Again the bold bit first... *Where the bloody hell was Magnus powerless against Russ???*. They were fighting equally (in fact one could argue that Magnus had the upper hand at more than one point in the fight) and Russ only got an advantage when he got a _lucky_ shot in on Magnus' eye. And again all this stuff about Tzeentch doing everything for Magnus is purely your own opinion, with zero to actually back it up. As for the fleshchange... yeah, it was a _deal_ between Magnus and Tzeentch. One where Magnus got screwed over. It doesn't really reflect anyone's power. It reflects Magnus' arrogance. He thought he'd _intellectually_ bested a being of the warp. That's it.



Lux said:


> Lorgar saw and accepted that the psychic might that flowed through him was never his own to begin with, rather what was his own was his ability and potential to channel that psychic might. However the power itself was supplied from the warp, and in his case it was being handed to him by the Chaos gods. It is imperative for one to differentiate the psychic power (in all its forms) that an individual is manifesting, and their potential for the amount of psychic power that they are able to channel at any given moment. *Furthermore psychic power is also defined not only by the sheer quantity of it that they are able to utilize, but also in how an individual is how to shape and manifest it in various forms.*


Well... considering that, other than rituals, Lorgar only ever really displays TK, this still goes to Magnus. Magnus was TK'ing shit as a friggin' baby already (see his arrival on Prospero), and has displayed a far wider variety of uses for his power than Lorgar has. 



Lux said:


> The only difference between Lorgar and Magnus lied in who was supplying their power, and the will that each of their respective suppliers had in mind when channeling their power through them. Tzeneetch wanted to channel grandiose displays of power through Magnus, it wanted to flow accomplishments of overwhelming power through Magnus in order to cultivate hubris. It was never Magnus's own power, and or abilities that allowed him to accomplish his feats of psychic mastery. Rather it was the will of the Chaos god Tzeneetch that he had ignorantly allowed to flow through his being entirely, for magnus had assumed that the energy/will of Tzeneetch was nothing more than the non-sentient energy of the warp. In summary it was the Warp that manipulated, and utilized Magnus was a doorway for their power and will into the tangible realm. Lorgar on the other hand was just as much a willing doorway for the chaos gods, in channeling both their power and will into the tangible realm.


Again this is all just more of your theories with zero in the fluff to genuinely back it up. Also, it's Tzeentch, not Tzeneetch.



Lux said:


> In conclusion the reason the displays of psychic power differed between Lorgar, and Magnus was due to what the chaos gods wanted to accomplish through them.
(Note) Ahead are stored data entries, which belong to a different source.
Lemma frame_changes X Post r s : result X 0 Post r s -> changes [X] s0 s /\ Post r (bn_obj s X).
Proof. intros ([|] & Hl & [N O C V] & HP); [|done]. split; [|done]. split; [cbn in N; lia|done|done]. Qed.

Lemma frame_same l s s' : frame [] l s -> changes [] s s' -> frame [] l s'.
Proof.
  intros [N O C V] [N' O' C']. split; [congruence| |auto|].
  - intros Y HY HW. rewrite O' by (done || lia). by apply O.
  - intros i e Hi. specialize (V i e Hi). unfold var in *. pose proof (lookup_lt_Some _ _ _ Hi). rewrite O'; [done|lia|by intros ?%elem_of_nil].
Qed.

(** A local variable gets a new value. *)
Lemma frame_set l s s' i e : frame [] l s -> (i < length l)%nat -> changes [(b0 + i)%nat] s s' -> var s' (b0 + i) e -> frame [] (<[i := e]> l) s'.
Proof.
  intros [N O C V] Hi [N' O' C'] He. split; [by rewrite length_insert, N'| |auto|].
  - intros Y HY HW. rewrite O'; [by apply O|lia|]. intros ->%list_elem_of_singleton. lia.
  - intros j e' Hj. destruct (decide (j = i)) as [->|Hne].
    + rewrite list_lookup_insert_eq in Hj by done. by injection Hj as <-.
    + rewrite list_lookup_insert_ne in Hj by done. specialize (V j e' Hj). pose proof (lookup_lt_Some _ _ _ Hj). unfold var in *.
      rewrite O'; [done|lia|]. intros ?%list_elem_of_singleton. lia.
Qed.

Lemma frame_local l s T : frame [] l s -> T = (b0 + length l)%nat -> 0 <= cap ->
  frame [] (l ++ [(0, 0)]) (upd T (mkMpi 1 []) (set_next (S T) s)).
Proof.
  intros [N O C V] -> Hcap. split; cbn [upd set_obj set_next bn_next bn_calloc].
  - rewrite length_app. cbn [length]. lia.
  - intros Y HY HW. rewrite obj_upd_ne by lia. by apply O.
  - done.
  - intros i e Hi. unfold var. destruct (decide (i = length l)) as [->|Hne].
    + rewrite lookup_app_r, Nat.sub_diag in Hi by done. injection Hi as <-. rewrite obj_upd. unfold mpi_val, magnitude. cbn.
      split; [|split; [done|change (zlen []) with 0; lia]]. split; [by left|]. split; [apply Forall_nil_2|done].
    + pose proof (lookup_lt_Some _ _ _ Hi) as Hlt. rewrite length_app in Hlt. cbn [length] in Hlt.
      rewrite lookup_app_l in Hi by lia. rewrite obj_upd_ne by lia. by apply V.
Qed.
(** After the divisor is found to be 1. *)
Lemma inv_body s : Z.gcd a0 n = 1 -> frame s0 cap [] [(0, 0); (0, 0); (0, 0); (0, 0); (1, 0); (0, 0); (0, 0); (0, 0); (0, 0)] s ->
  wp exact (chk! mbedtls_mpi_mod_mpi (b0 + 0) A N in
    chk! mbedtls_mpi_copy (b0 + 1) (b0 + 0) in
    chk! mbedtls_mpi_copy (b0 + 5) N in
    chk! mbedtls_mpi_copy (b0 + 6) N in
    chk! mbedtls_mpi_lset (b0 + 2) 1 in
    chk! mbedtls_mpi_lset (b0 + 3) 0 in
    chk! mbedtls_mpi_lset (b0 + 7) 0 in
    chk! mbedtls_mpi_lset (b0 + 8) 1 in
    do! n := size_of N in
    let fuel := (Z.to_nat (2 * biL * n) + 2)%nat in
    chk! inv_round fuel (b0 + 1) (b0 + 2) (b0 + 3) (b0 + 6) (b0 + 7) (b0 + 8) (b0 + 0) (b0 + 5) in
    chk! chk_while fuel (do! c := mbedtls_mpi_cmp_int (b0 + 1) 0 in ret (negb (c =? 0)))
      (inv_round fuel (b0 + 1) (b0 + 2) (b0 + 3) (b0 + 6) (b0 + 7) (b0 + 8) (b0 + 0) (b0 + 5)) in
    chk! chk_while fuel (do! c := mbedtls_mpi_cmp_int (b0 + 7) 0 in ret (c <? 0)) (mbedtls_mpi_add_mpi (b0 + 7) (b0 + 7) N) in
    chk! chk_while fuel (do! c := mbedtls_mpi_cmp_mpi (b0 + 7) N in ret (0 <=? c)) (mbedtls_mpi_sub_mpi (b0 + 7) (b0 + 7) N) in
    chk! mbedtls_mpi_copy X (b0 + 7) in
    ret 0) (result s0 cap X 9 Post) s.
Proof.
  intros Hg F. pose proof inv_caps as Hc. assert (Hcap : 1 <= cap) by lia. pose proof (inv_fails 9) as Hf. pose proof inv_fits_N as BN. pose proof inv_bits_N as [BB ZN].
  assert (BN' : Z.abs n < base ^ cap) by (assert (base ^ (cap - 4) <= base ^ cap) by (apply Z.pow_le_mono_r; [done|lia]); lia).
  assert (Han : 0 < a0 mod n < n).
  { pose proof (Z.mod_pos_bound a0 n ltac:(lia)). destruct (decide (a0 mod n = 0)) as [E|]; [|lia].
    rewrite Z.gcd_comm, <- Z.gcd_mod, E, Z.gcd_0_l in Hg by lia. lia. }
  assert (Hgcd : Z.gcd (a0 mod n) n = 1) by (rewrite Z.gcd_mod by lia; by rewrite Z.gcd_comm). set (a := a0 mod n) in *.
  eapply (frame_mod _ _ _ 0); [exact F|exact Hf|reflexivity|]. cbn [insert list_insert]. clear s F. intros s F. fold a in F.
  eapply (frame_copy _ _ _ Hcap _ _ 1); [exact F|exact Hf|reflexivity|by apply (fr_var _ _ _ _ _ F 0)|lia|lia|]. cbn [insert list_insert]. clear s F. intros s F.
  eapply (frame_copy _ _ _ Hcap _ _ 5); [exact F|exact Hf|reflexivity|eapply frame_old; [exact F|done|exact inv_var_N]|lia|lia|]. cbn [insert list_insert]. clear s F. intros s F.
  eapply (frame_copy _ _ _ Hcap _ _ 6); [exact F|exact Hf|reflexivity|eapply frame_old; [exact F|done|exact inv_var_N]|lia|lia|]. cbn [insert list_insert]. clear s F. intros s F.
  eapply (frame_lset _ _ _ Hcap _ _ 2); [exact F|exact Hf|reflexivity|done|]. cbn [insert list_insert]. clear s F. intros s F.
  eapply (frame_lset _ _ _ Hcap _ _ 3); [exact F|exact Hf|reflexivity|done|]. cbn [insert list_insert]. clear s F. intros s F.
  eapply (frame_lset _ _ _ Hcap _ _ 7); [exact F|exact Hf|reflexivity|done|]. cbn [insert list_insert]. clear s F. intros s F.
  eapply (frame_lset _ _ _ Hcap _ _ 8); [exact F|exact Hf|reflexivity|done|]. cbn [insert list_insert]. clear s F. intros s F.
  eapply (frame_limbs _ _ _ _ 0 a 0) in F; [|reflexivity|lia]. eapply (frame_limbs _ _ _ _ 1 a 0) in F; [|reflexivity|lia].
  eapply (frame_limbs _ _ _ _ 5 n 0) in F; [|reflexivity|lia]. eapply (frame_limbs _ _ _ _ 6 n 0) in F; [|reflexivity|lia]. cbn [insert list_insert] in F.
  apply wp_bind, wp_size_of. rewrite (fr_old _ _ _ _ _ F N HNn) by (by intros ?%elem_of_nil). cbv zeta.
  pose proof (bits_mono a n ltac:(lia)) as Bm. pose proof (bits_nonneg a). pose proof (bits_nonneg n). set (fuel := (Z.to_nat _ + 2)%nat).
  assert (Hfuel : (Z.to_nat (bits a + bits n) < fuel)%nat) by (unfold fuel; lia).
  pose proof (inv_fits a Han) as Hfit.
  eapply (inv_loop_spec s0 cap a n Hcap Hn Han Hgcd Hfit); [exact F|exact Hf|exact Hfuel|]. clear s F. intros u1 u2 v1 v2 s F Hb Hv.
  eapply (adjust_spec s0 cap a n Hcap Hn Han Hfit _ fuel N 0); [exact F|exact Hf|done|exact inv_var_N|exact Hv| |].
  { pose proof (Z.mul_div_le (3 + bits a + bits n) 2 ltac:(lia)). pose proof (bits_less 0 a ltac:(lia) ltac:(lia) ltac:(lia)). change (bits 0) with 0 in *. unfold fuel. lia. }
  clear s F. intros x lx s F Hd Hx.
  assert (Hfail : forall m, mpi_ok m -> zlen (mpi_p m) <= cap -> short_of_memory cap s0 -> Post MBEDTLS_ERR_MPI_ALLOC_FAILED m)
    by (intros m Hm Hz Hs; split; [done|]; right; by right).
  refine (frame_out X s0 cap HXn Hcap Post HX ltac:(lia) Hfail [(a, 1); (0, 1); (u1, 1); (u2, 1); (1, 0); (n, 1); (1, 1); (x, lx); (v2, 1)] s 7 x lx F eq_refl ltac:(lia) _).
  intros m Hm Hvm Hz. split; [done|]. left. rewrite Hvm. split; [done|]. split; [done|]. split; [done|]. by eapply bezout_inverse.
Qed.
(** What a call of the encoder returns. *)
Definition encode_reply (dst : option bytes) (dlen : Z) (text : bytes) : reply :=
  let n := zlen text in
  if n =? 0 then (0, Some 0, dst)
  else if (BASE64_SIZE_T_MAX - 1) / 4 * 4 <? n then (MBEDTLS_ERR_BASE64_BUFFER_TOO_SMALL, Some BASE64_SIZE_T_MAX, dst)
  else match dst with
       | Some buf =>
           if n <? dlen then (0, Some n, Some (text ++ 0 :: drop (length text + 1) buf))
           else (MBEDTLS_ERR_BASE64_BUFFER_TOO_SMALL, Some (n + 1), dst)
       | None => (MBEDTLS_ERR_BASE64_BUFFER_TOO_SMALL, Some (n + 1), dst)
       end.

Lemma encode_spec dst dlen data rest :
  Forall is_byte data -> (forall buf, dst = Some buf -> dlen <= zlen buf) ->
  mbedtls_base64_encode dst dlen (data ++ rest) (zlen data) = Done (encode_reply dst dlen (base64 data)).
Proof.
  intros Hd Hdst. unfold mbedtls_base64_encode, encode_reply.
  pose proof (zlen_base64 data) as El. pose proof (zlen_nonneg data) as Hn.
  assert (Eg : zlen data / 3 + (if zlen data mod 3 =? 0 then 0 else 1) = (zlen data + 2) / 3).
  { destruct (zlen data mod 3 =? 0) eqn:E; clear -E; Z.to_euclidean_division_equations; lia. }
  rewrite Eg, El. set (n := (zlen data + 2) / 3).
  assert (Hz : (zlen data =? 0) = (n * 4 =? 0)).
  { unfold n. clear -Hn. destruct (zlen data =? 0) eqn:E1, (_ * 4 =? 0) eqn:E2; try done; exfalso; revert E1 E2; Z.to_euclidean_division_equations; lia. }
  rewrite Hz. destruct (n * 4 =? 0) eqn:E0; [done|].
  assert (Hs : ((BASE64_SIZE_T_MAX - 1) / 4 <? n) = ((BASE64_SIZE_T_MAX - 1) / 4 * 4 <? n * 4)) by (change ((BASE64_SIZE_T_MAX - 1) / 4) with 4611686018427387903; lia).
  rewrite Hs. destruct (_ <? n * 4) eqn:E1; [done|]. destruct dst as [buf|]; [|done]. specialize (Hdst buf eq_refl).
  replace (dlen <? n * 4 + 1) with (negb (n * 4 <? dlen)) by lia. destruct (n * 4 <? dlen) eqn:E2; [|done]. cbn [negb].
  pose proof (encode_from (data ++ rest) data Hd [] rest [] buf 0 eq_refl eq_refl eq_refl ltac:(lia)) as H.
  rewrite Z.mul_0_r, !Z.add_0_l in H. cbn [app] in H.
  destruct (ofor _ _ _ _) as [b1| |]; cbn [obind] in *; try discriminate.
  destruct (encode_tail _ _ _ _ _) as [[b2 p]| |]; cbn [obind] in *; try discriminate.
  destruct (store _ _ _) as [b3| |]; cbn [obind] in *; try discriminate.
  injection H as -> ->. change (zlen []) with 0. by rewrite El.
Qed.

(** ** Decoding: the check of the text *)

Lemma strip_spaces k s b : strip b (replicate k 32 ++ s) = strip (b || negb (k =? 0)%nat) s.
Proof.
  revert b. induction k as [|k IH]; intros b; cbn [replicate app strip]; [by rewrite orb_false_r|].
  rewrite Z.eqb_refl, IH. cbn. by rewrite orb_true_r.
Qed.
For Magnus the goal was to cultivate hubris, thus they channeled great displays of grandiose psychic accomplishment through him, for Lorgar it was far different. The neccesity of instilling a sense of purpose, and an inherent underlying will of being chosen is what Lorgar needed. Thus the chaos gods channeled their power, and will through Lorgar to manifest psychic feats of wide spreading proportions. Lorgar had no interest in manifesting psychic might on the micro centric level, he didn't care for overpowering his enemies in direct confrontation. Thus the chaos gods manifested psychic power through him, power that allowed Lorgar to believe he was influencing the galaxy on a macro centric level. A exemplary display of this would be the sector wide ritual that used Lorgar as the key conduit, which in turn transformed Angron into a daemon prince. Lorgar and Magnus were nothing more than tools in the eyes of the chaos gods, each with their own equally defined purpose of application.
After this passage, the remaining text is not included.